Virtual ICE Development - Durability and NVH - Release 2020 R1
Release 2020 R1
Virtual ICE Development - Durability and NVH
An update to the AVL simulation solution for IC engine development
The latest release of AVL’s simulation solution for IC engine development includes various new capabilities for durability and NVH analysis. It is designed for use with IC engines, ICE-based and HEV power units.
This new release focuses on further enhancing the elastohydrodynamic models for the lubricated contacts in IC engines. Other new features have been included to extend and improve applications in the field of NVH. This is a summary of the main capabilities of 2020 R1, and more details of this release can be found in the product release notes of AVL EXCITE™ 2020 R1.
Analysis of Lubricated Contacts
Enhanced Integrated Thermal Analysis Approach
AVL EXCITE™ Power Unit’s internal, integrated approach has been considerably reworked and enhanced.

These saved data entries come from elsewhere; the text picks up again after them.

(* ===== verification/Ext2.v ===== *)
(** * Ext2: the front of the ext2 file system, [ext2.rs]

    A flag and a device number in front of the ext2 code in C.  The C functions are a
    parameter: [run_c f] is what a call of [f] does to heap, memory and the state [C]
    of the C code.  The calls are logged, and so is the serial output.  Of the C code
    the layout of its [struct stat] is modelled, which the Rust side reads. *)

From S2P Require Import Prelude Memory Heap Blocks.

Local Open Scope Z_scope.

(** The functions of the C code, with pointers to paths and buffers. *)
Inductive c_fn :=
| C_init (device : Z)
| C_open (path flags : Z)
| C_read (path buf max_len : Z)
| C_write (path buf len : Z)
| C_mkdir (path : Z)
| C_rmdir (path : Z)
| C_unlink (path : Z)
| C_stat (path statbuf : Z).

#[export] Instance c_fn_eq_dec : EqDecision c_fn.
Proof. solve_decision. Defined.

Record Ext2Fs := mkExt2 { mounted : bool; device_id : Z }.

Record FileStat := mkFileStat {
  st_dev : Z; st_ino : Z; st_mode : Z; st_nlink : Z; st_uid : Z; st_gid : Z;
  st_size : Z; st_atime : Z; st_mtime : Z; st_ctime : Z
}.

Definition is_file (st : FileStat) : bool := (st_mode st .& 0xF000)%W =? 0x8000.
Definition is_directory (st : FileStat) : bool := (st_mode st .& 0xF000)%W =? 0x4000.
Definition is_symlink (st : FileStat) : bool := (st_mode st .& 0xF000)%W =? 0xA000.
Definition permissions (st : FileStat) : Z := (st_mode st .& 0x0FFF)%W.

(** Heap, memory, the static [EXT2_FS], the C code, its calls and the serial output. *)
Record ext2 (C : Type) := mkState {
  x_heap : heap;
  x_mem : mem;
  x_fs : Ext2Fs;
  x_c : C;
  x_calls : list c_fn;
  x_serial : list Z
}.
Arguments mkState {C}.
Arguments x_heap {C}.
Arguments x_mem {C}.
Arguments x_fs {C}.
Arguments x_c {C}.
Arguments x_calls {C}.
Arguments x_serial {C}.

#[export] Instance ext2_heap_state C : HeapState (ext2 C).
Proof.
  refine {| st_heap := x_heap; st_mem := x_mem;
            with_hm := fun h m s => mkState h m (x_fs s) (x_c s) (x_calls s) (x_serial s) |}; by intros; try destruct s.
Defined.

(** ** Operations *)
Section operations.

Context {C : Type} (run_c : c_fn -> heap -> mem -> C -> Z * heap * mem * C) (blockdev_get : Z -> C -> Z).

Definition call_c (f : c_fn) : M (ext2 C) Z := fun s =>
  let '(r, h, m, c) := run_c f (x_heap s) (x_mem s) (x_c s) in
  Ret (r, mkState h m (x_fs s) c (x_calls s ++ [f]) (x_serial s)).

Definition serial_write (t : list Z) : M (ext2 C) unit :=
  modify (fun s => mkState (x_heap s) (x_mem s) (x_fs s) (x_c s) (x_calls s) (x_serial s ++ t)).

Definition set_fs (fs : Ext2Fs) : M (ext2 C) unit :=
  modify (fun s => mkState (x_heap s) (x_mem s) fs (x_c s) (x_calls s) (x_serial s)).

Definition hex_digit (d : Z) : Z := if d <? 10 then 48 + d else 97 + (d - 10).

(** [for i in (2..10).rev()]: [i + 1] is [i1] in the first turn. *)
Fixpoint hex_loop (n : nat) (i1 : nat) (val : Z) (buf : list Z) : outcome (list Z) :=
  match n with
  | O => Ret buf
  | S n' =>
      buf ← arr_set buf (pred i1) (hex_digit (val .& 0xF)%W);
      hex_loop n' (pred i1) (val >>. 4)%W buf
  end.

(** The zero byte behind the digits ends the string. *)
Definition serial_write_hex (value : Z) : M (ext2 C) unit :=
  buf ← lift (hex_loop 8 10 value (bytes "0x00000000" ++ [0]));
  serial_write (take 10 buf).

Definition new : Ext2Fs := mkExt2 false 0.

Definition mount (dev : Z) : M (ext2 C) Z :=
  _ ← serial_write (bytes "[EXT2-RS] Mounting ext2 filesystem on device ");
  _ ← serial_write_hex (u64 dev);
  _ ← serial_write [10];
  s ← get;
  let device := blockdev_get dev (x_c s) in
  if device =? 0 then
    _ ← serial_write (bytes "[EXT2-RS] Invalid device" ++ [10]);
    mret (-1)
  else
    result ← call_c (C_init device);
    _ ← (if result =? 0 then
           _ ← set_fs (mkExt2 true dev);
           serial_write (bytes "[EXT2-RS] ext2 filesystem mounted successfully" ++ [10])
         else serial_write (bytes "[EXT2-RS] Failed to mount ext2 filesystem" ++ [10]));
    mret result.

It now considers the frictional heat generated in elastohydrodynamic (EHD) contact models and the heat flow in the structure around radial/axial sliders.
A new feature – temperature convergence acceleration – is an automated workflow that iteratively calculates the accumulated heat flow in each joint. It does this for one cycle, and then performs a transient local structure heat-up calculation that yields structure temperatures for the next cycle.
The benefits of this new feature are:
- It is a stable and easy-to-use solution without non-physical parameters
- It is much faster -– converged temperatures are usually reached in 8-10 load cycles
- It is more accurate due to affordable calculation time until temperature convergence
Example crankshaft main bearing: convergence with new feature reached after 8 engine cycles
Bearing Fretting Evaluation
In this latest release, the EXCITE Power Unit Utility feature called ‘Fretting Analysis’ has been transferred to two more user-friendly AVL COMPOSE™ Apps – ‘Redefine Node Coordinates’ and ‘Evaluation of Results.’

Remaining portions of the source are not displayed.